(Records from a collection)
********

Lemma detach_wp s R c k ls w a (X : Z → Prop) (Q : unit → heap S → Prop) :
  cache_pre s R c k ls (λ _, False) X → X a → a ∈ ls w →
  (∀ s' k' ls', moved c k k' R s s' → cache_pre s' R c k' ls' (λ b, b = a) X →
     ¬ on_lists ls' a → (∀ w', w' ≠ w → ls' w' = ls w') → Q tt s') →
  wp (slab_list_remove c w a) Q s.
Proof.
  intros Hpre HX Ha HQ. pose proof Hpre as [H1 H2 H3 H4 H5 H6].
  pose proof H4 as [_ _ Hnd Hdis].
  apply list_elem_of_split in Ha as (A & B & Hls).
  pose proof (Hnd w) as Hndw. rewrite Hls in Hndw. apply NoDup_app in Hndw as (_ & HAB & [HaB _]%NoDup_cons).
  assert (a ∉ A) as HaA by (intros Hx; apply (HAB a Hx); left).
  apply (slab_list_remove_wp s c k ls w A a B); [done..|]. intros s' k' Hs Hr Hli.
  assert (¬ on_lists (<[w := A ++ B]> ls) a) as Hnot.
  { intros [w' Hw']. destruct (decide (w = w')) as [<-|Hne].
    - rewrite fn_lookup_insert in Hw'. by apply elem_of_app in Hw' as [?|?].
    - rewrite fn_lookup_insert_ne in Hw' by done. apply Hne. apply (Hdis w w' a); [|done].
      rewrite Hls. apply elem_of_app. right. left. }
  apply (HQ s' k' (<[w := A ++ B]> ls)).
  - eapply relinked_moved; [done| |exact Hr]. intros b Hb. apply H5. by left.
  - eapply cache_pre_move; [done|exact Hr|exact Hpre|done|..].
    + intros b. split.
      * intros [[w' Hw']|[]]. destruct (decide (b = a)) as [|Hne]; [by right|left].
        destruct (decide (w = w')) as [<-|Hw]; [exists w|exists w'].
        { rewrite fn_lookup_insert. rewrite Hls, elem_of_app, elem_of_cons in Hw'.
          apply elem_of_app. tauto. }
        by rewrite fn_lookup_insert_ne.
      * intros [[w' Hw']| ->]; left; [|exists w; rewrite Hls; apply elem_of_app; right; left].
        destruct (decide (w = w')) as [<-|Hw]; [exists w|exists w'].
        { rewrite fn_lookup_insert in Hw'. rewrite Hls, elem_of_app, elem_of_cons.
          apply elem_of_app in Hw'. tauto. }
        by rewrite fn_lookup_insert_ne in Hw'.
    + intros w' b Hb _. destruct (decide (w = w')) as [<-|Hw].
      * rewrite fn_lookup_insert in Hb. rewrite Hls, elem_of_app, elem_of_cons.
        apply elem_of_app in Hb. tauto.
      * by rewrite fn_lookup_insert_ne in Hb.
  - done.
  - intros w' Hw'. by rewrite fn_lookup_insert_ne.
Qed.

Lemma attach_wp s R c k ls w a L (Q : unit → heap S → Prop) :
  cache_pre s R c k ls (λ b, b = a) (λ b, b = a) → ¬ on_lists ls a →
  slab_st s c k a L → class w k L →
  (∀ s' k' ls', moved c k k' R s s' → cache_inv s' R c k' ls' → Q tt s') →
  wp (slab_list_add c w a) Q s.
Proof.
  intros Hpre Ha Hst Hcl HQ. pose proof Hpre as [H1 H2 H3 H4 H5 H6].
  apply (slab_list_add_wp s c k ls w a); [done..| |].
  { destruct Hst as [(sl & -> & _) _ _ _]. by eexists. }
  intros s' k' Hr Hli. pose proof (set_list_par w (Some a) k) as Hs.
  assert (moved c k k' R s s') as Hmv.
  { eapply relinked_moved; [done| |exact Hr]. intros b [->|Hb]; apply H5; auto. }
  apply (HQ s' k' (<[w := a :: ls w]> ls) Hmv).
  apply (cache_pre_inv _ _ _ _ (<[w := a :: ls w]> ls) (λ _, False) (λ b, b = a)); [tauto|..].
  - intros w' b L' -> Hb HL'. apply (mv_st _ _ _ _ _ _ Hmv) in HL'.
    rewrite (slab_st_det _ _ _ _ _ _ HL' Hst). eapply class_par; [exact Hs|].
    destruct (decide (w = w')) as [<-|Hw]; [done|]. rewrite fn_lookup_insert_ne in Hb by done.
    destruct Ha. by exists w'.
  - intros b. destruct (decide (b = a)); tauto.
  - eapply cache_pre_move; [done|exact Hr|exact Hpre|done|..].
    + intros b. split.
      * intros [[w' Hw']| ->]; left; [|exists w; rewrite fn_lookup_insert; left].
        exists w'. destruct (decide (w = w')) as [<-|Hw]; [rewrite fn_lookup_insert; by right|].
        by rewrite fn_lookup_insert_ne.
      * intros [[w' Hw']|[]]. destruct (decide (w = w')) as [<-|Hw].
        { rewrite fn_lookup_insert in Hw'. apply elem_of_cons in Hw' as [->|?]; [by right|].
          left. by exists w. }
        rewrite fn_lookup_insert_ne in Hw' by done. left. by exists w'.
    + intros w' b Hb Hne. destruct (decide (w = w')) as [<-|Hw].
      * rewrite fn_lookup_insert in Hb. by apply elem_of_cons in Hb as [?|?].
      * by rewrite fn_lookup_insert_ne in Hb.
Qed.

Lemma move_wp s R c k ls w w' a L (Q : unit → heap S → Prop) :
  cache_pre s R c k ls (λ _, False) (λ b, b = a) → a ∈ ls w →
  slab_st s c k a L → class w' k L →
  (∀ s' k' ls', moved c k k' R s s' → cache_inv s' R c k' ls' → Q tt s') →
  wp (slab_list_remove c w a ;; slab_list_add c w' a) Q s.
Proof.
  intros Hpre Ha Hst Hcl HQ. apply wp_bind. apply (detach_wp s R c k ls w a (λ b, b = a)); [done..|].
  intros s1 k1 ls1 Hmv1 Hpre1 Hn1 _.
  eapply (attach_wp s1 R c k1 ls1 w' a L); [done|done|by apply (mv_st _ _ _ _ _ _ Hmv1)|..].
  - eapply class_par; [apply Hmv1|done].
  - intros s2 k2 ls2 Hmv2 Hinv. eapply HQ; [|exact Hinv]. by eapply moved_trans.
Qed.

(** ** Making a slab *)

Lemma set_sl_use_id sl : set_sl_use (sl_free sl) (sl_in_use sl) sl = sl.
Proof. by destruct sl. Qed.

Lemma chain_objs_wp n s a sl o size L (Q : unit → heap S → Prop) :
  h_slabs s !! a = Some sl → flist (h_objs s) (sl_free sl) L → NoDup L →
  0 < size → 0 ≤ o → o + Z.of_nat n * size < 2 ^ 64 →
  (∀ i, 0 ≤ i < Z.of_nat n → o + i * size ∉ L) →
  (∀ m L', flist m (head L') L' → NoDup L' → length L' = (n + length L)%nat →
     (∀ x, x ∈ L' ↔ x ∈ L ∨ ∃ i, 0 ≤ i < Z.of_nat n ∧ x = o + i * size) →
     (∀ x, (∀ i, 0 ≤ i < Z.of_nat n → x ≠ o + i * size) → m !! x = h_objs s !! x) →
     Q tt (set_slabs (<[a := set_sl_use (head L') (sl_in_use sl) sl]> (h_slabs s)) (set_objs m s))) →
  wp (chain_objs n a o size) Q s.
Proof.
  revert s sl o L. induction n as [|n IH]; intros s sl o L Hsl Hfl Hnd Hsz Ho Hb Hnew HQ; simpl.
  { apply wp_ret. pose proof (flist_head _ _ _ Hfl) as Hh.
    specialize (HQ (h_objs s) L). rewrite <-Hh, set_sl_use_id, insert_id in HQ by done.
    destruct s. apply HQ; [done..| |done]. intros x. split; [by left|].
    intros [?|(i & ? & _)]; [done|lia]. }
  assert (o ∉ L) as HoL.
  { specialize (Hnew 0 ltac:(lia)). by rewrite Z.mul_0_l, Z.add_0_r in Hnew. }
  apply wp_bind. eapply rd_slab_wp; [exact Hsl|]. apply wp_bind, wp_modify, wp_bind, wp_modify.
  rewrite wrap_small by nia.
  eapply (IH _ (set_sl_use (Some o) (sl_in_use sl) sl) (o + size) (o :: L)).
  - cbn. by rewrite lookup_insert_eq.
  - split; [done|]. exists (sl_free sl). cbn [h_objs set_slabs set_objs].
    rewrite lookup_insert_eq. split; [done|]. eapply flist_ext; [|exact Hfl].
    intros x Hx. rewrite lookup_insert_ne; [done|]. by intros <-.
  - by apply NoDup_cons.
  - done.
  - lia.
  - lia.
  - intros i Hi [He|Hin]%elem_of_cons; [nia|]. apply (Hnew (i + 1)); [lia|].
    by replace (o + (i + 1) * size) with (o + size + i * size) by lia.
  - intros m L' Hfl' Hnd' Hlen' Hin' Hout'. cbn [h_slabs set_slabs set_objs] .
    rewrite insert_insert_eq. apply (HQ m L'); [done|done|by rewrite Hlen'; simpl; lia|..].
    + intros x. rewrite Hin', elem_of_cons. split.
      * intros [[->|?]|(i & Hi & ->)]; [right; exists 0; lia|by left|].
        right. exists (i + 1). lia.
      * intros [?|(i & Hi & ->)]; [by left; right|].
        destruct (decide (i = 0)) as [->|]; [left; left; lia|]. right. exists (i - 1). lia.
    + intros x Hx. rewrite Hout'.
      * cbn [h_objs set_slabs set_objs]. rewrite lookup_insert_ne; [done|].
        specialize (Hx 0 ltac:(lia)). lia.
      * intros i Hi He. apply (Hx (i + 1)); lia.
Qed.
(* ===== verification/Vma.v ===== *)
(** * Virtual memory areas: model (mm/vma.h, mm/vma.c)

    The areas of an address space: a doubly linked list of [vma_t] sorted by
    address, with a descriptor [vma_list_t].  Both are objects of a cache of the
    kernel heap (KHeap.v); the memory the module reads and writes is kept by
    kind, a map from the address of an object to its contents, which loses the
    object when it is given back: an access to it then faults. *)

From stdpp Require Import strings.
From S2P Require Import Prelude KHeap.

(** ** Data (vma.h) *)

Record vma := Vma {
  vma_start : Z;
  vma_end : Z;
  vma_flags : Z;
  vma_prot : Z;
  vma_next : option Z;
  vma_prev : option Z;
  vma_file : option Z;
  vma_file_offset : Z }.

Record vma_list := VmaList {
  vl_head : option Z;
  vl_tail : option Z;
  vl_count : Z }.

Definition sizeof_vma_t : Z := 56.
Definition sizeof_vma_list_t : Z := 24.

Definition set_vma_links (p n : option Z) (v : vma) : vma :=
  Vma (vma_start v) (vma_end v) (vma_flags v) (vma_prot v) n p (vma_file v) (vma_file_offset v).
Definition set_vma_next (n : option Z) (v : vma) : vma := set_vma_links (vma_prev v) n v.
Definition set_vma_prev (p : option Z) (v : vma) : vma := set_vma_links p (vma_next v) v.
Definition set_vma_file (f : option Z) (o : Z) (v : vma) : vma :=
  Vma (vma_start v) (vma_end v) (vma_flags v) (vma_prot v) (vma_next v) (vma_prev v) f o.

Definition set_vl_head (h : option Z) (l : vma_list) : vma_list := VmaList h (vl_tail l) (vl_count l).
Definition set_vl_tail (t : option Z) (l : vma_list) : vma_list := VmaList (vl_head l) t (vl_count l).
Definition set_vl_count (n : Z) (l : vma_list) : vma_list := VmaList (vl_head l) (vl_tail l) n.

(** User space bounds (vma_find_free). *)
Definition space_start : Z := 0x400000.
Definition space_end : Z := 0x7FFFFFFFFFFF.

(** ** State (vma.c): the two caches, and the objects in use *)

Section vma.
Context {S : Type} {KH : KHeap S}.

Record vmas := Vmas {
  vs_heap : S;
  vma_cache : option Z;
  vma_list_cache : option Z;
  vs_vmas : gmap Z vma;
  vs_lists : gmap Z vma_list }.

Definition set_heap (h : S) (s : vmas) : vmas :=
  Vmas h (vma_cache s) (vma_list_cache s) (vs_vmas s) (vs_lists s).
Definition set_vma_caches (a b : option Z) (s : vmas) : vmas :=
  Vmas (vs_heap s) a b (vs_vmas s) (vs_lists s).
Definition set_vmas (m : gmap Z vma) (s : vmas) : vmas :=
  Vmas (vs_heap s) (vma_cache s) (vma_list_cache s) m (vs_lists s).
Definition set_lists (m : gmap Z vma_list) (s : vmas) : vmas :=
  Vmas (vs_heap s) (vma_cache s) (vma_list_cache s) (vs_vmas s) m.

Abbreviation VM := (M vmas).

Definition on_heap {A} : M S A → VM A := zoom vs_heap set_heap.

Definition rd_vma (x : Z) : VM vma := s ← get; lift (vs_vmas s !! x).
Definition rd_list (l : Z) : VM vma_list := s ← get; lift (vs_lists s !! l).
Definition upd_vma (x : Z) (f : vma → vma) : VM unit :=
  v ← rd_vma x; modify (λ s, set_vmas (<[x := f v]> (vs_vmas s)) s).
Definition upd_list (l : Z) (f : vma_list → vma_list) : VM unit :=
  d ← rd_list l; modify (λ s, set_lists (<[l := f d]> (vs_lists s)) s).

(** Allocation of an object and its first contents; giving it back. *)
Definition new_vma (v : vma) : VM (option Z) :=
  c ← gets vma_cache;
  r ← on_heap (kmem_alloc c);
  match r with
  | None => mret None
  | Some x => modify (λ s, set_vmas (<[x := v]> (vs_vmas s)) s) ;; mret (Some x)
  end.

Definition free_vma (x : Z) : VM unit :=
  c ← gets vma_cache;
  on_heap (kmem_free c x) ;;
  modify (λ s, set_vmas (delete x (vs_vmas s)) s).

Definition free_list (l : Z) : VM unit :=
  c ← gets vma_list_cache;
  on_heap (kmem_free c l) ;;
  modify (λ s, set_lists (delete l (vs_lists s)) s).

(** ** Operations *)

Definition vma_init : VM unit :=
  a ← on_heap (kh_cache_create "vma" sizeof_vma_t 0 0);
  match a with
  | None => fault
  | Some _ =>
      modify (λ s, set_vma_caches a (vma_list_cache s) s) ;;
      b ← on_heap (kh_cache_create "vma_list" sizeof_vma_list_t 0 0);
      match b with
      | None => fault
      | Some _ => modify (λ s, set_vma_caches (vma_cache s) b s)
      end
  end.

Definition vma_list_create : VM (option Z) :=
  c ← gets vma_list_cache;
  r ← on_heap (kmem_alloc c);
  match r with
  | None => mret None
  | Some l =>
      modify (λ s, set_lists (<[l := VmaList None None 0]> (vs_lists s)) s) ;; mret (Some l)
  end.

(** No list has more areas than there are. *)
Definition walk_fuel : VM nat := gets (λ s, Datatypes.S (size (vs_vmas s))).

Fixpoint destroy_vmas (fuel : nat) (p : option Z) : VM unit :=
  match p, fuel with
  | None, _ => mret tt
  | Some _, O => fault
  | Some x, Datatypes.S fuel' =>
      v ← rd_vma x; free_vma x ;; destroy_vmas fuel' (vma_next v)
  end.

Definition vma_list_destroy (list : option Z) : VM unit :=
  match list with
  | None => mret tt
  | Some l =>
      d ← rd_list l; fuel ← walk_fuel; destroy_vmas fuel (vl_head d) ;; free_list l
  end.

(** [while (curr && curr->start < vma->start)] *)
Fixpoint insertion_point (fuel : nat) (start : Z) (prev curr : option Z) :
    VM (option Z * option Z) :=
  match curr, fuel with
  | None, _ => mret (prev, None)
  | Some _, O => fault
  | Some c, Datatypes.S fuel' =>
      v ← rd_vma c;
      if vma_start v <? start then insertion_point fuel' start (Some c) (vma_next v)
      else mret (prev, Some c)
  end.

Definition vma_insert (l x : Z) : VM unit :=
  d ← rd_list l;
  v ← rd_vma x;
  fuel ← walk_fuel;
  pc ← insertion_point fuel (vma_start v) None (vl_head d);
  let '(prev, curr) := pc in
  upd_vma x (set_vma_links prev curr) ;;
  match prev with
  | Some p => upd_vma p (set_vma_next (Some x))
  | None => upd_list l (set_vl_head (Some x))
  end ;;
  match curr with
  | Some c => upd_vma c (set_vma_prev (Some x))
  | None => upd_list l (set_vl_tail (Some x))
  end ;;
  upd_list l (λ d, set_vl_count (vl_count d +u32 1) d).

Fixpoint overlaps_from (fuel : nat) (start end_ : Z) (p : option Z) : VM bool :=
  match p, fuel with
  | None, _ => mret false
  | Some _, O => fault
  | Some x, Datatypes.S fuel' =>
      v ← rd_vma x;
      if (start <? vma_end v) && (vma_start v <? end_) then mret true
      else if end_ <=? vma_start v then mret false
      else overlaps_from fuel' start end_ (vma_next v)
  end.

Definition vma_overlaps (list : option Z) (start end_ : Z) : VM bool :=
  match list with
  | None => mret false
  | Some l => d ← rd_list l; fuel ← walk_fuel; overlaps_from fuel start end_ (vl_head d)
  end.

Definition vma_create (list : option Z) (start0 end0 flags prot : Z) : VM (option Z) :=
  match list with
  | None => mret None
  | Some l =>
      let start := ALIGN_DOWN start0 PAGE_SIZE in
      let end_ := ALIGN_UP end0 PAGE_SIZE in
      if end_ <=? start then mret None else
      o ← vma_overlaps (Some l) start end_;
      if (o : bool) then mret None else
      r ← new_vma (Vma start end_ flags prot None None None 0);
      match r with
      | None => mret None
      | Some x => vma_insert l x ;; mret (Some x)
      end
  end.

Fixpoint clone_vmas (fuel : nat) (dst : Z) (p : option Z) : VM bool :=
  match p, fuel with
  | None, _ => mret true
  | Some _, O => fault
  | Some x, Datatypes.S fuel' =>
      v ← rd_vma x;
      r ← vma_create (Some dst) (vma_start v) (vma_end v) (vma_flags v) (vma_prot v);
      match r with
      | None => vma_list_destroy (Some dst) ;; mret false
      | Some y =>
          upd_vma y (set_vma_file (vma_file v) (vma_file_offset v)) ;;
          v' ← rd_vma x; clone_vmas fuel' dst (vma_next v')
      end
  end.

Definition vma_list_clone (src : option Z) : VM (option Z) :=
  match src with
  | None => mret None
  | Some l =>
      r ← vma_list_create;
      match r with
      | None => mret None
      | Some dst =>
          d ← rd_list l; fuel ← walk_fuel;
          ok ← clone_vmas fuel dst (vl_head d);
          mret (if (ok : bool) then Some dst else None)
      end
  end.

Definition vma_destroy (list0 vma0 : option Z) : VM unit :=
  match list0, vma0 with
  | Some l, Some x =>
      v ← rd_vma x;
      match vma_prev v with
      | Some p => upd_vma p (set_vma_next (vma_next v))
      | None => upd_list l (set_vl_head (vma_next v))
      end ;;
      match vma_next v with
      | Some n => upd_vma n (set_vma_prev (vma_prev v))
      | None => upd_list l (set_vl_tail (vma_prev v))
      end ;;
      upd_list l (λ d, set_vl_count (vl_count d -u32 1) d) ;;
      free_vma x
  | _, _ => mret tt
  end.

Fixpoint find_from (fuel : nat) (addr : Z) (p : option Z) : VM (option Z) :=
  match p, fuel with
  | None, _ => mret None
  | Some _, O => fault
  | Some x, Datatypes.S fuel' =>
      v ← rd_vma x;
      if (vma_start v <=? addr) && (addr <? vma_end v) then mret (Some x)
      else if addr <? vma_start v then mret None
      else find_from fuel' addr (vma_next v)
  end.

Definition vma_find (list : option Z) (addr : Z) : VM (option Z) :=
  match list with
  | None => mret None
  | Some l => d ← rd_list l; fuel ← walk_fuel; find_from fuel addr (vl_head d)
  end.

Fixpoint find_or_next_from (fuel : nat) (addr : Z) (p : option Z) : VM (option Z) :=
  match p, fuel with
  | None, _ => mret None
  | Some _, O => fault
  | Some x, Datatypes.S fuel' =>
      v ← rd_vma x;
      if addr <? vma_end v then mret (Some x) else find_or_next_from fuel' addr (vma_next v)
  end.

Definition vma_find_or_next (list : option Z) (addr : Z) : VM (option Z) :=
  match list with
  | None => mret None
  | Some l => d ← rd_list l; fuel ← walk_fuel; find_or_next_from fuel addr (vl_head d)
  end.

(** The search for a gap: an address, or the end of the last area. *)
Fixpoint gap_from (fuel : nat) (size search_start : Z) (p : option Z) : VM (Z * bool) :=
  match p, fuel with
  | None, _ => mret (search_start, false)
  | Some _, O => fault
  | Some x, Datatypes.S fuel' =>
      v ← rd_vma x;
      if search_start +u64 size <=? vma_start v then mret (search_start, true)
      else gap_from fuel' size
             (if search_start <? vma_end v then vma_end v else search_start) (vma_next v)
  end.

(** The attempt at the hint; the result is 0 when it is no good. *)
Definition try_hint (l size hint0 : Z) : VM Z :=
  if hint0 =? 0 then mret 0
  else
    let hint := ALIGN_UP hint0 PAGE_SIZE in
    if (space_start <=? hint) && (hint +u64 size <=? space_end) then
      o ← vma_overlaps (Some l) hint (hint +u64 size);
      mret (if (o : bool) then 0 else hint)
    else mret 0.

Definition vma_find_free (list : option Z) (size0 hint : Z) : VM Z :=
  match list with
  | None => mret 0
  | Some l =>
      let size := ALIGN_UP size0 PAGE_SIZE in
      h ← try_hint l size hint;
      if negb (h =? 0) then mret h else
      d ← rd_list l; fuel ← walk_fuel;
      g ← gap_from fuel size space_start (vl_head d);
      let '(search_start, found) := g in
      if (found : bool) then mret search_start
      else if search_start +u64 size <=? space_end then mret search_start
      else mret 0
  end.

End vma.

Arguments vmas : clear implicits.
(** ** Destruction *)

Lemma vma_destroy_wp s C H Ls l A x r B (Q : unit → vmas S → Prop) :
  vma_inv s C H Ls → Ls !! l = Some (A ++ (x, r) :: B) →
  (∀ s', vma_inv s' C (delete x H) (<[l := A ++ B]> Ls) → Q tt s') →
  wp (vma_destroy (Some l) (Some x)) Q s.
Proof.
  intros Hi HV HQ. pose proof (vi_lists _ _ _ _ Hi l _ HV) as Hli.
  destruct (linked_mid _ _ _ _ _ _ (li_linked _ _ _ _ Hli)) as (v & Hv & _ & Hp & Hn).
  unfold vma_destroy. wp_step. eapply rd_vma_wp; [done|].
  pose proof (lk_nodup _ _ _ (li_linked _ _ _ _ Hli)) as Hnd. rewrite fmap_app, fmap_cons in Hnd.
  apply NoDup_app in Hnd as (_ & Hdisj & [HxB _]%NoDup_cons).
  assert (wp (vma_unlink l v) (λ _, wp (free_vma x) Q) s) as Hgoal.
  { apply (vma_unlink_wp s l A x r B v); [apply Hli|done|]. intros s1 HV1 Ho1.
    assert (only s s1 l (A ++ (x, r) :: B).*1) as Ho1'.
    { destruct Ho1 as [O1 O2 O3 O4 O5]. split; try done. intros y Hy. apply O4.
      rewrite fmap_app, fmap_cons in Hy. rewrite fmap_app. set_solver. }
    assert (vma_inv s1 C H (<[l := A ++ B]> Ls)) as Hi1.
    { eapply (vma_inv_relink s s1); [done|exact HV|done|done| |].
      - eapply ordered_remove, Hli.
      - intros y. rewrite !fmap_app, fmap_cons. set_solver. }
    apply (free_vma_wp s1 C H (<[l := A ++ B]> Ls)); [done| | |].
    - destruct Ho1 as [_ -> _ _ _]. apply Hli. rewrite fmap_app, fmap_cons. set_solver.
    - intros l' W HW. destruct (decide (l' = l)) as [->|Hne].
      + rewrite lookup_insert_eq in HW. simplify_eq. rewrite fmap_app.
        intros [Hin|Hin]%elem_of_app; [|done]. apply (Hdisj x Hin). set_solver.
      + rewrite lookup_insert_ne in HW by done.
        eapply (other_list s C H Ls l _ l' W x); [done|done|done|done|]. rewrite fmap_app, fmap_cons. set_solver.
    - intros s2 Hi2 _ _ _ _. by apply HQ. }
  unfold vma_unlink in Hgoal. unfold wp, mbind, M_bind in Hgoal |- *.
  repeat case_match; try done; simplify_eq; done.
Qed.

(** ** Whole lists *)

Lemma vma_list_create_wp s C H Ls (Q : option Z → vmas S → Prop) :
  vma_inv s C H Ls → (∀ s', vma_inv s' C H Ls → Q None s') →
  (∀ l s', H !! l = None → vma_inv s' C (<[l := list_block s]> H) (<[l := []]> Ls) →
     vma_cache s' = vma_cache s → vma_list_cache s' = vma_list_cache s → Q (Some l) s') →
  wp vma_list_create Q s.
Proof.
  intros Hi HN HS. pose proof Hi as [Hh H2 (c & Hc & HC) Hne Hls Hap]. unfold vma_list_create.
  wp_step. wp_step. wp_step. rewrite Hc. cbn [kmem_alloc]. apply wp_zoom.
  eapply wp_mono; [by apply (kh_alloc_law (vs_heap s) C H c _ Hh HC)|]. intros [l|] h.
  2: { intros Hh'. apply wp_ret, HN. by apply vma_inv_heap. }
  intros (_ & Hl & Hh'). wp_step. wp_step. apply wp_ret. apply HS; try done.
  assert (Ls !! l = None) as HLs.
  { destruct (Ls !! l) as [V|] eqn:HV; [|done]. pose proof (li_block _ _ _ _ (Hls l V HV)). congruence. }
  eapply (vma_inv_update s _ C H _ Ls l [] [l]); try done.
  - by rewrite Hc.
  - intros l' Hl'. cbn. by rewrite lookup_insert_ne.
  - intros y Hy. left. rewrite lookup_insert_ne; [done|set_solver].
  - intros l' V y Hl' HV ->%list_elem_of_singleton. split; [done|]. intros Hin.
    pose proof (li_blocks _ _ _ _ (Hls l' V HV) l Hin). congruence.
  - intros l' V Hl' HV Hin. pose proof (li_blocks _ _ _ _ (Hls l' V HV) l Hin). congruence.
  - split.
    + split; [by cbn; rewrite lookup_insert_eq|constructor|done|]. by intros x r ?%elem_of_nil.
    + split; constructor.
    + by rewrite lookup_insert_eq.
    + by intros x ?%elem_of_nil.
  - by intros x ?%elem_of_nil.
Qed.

********

**What you need to do**
Repeat the lines from the first one in the records through the line containing "Hb _. destruct", exactly as written, and nothing else.

**Expected output**
Lemma detach_wp s R c k ls w a (X : Z → Prop) (Q : unit → heap S → Prop) :
  cache_pre s R c k ls (λ _, False) X → X a → a ∈ ls w →
  (∀ s' k' ls', moved c k k' R s s' → cache_pre s' R c k' ls' (λ b, b = a) X →
     ¬ on_lists ls' a → (∀ w', w' ≠ w → ls' w' = ls w') → Q tt s') →
  wp (slab_list_remove c w a) Q s.
Proof.
  intros Hpre HX Ha HQ. pose proof Hpre as [H1 H2 H3 H4 H5 H6].
  pose proof H4 as [_ _ Hnd Hdis].
  apply list_elem_of_split in Ha as (A & B & Hls).
  pose proof (Hnd w) as Hndw. rewrite Hls in Hndw. apply NoDup_app in Hndw as (_ & HAB & [HaB _]%NoDup_cons).
  assert (a ∉ A) as HaA by (intros Hx; apply (HAB a Hx); left).
  apply (slab_list_remove_wp s c k ls w A a B); [done..|]. intros s' k' Hs Hr Hli.
  assert (¬ on_lists (<[w := A ++ B]> ls) a) as Hnot.
  { intros [w' Hw']. destruct (decide (w = w')) as [<-|Hne].
    - rewrite fn_lookup_insert in Hw'. by apply elem_of_app in Hw' as [?|?].
    - rewrite fn_lookup_insert_ne in Hw' by done. apply Hne. apply (Hdis w w' a); [|done].
      rewrite Hls. apply elem_of_app. right. left. }
  apply (HQ s' k' (<[w := A ++ B]> ls)).
  - eapply relinked_moved; [done| |exact Hr]. intros b Hb. apply H5. by left.
  - eapply cache_pre_move; [done|exact Hr|exact Hpre|done|..].
    + intros b. split.
      * intros [[w' Hw']|[]]. destruct (decide (b = a)) as [|Hne]; [by right|left].
        destruct (decide (w = w')) as [<-|Hw]; [exists w|exists w'].
        { rewrite fn_lookup_insert. rewrite Hls, elem_of_app, elem_of_cons in Hw'.
          apply elem_of_app. tauto. }
        by rewrite fn_lookup_insert_ne.
      * intros [[w' Hw']| ->]; left; [|exists w; rewrite Hls; apply elem_of_app; right; left].
        destruct (decide (w = w')) as [<-|Hw]; [exists w|exists w'].
        { rewrite fn_lookup_insert in Hw'. rewrite Hls, elem_of_app, elem_of_cons.
          apply elem_of_app in Hw'. tauto. }
        by rewrite fn_lookup_insert_ne in Hw'.
    + intros w' b Hb _. destruct (decide (w = w')) as [<-|Hw].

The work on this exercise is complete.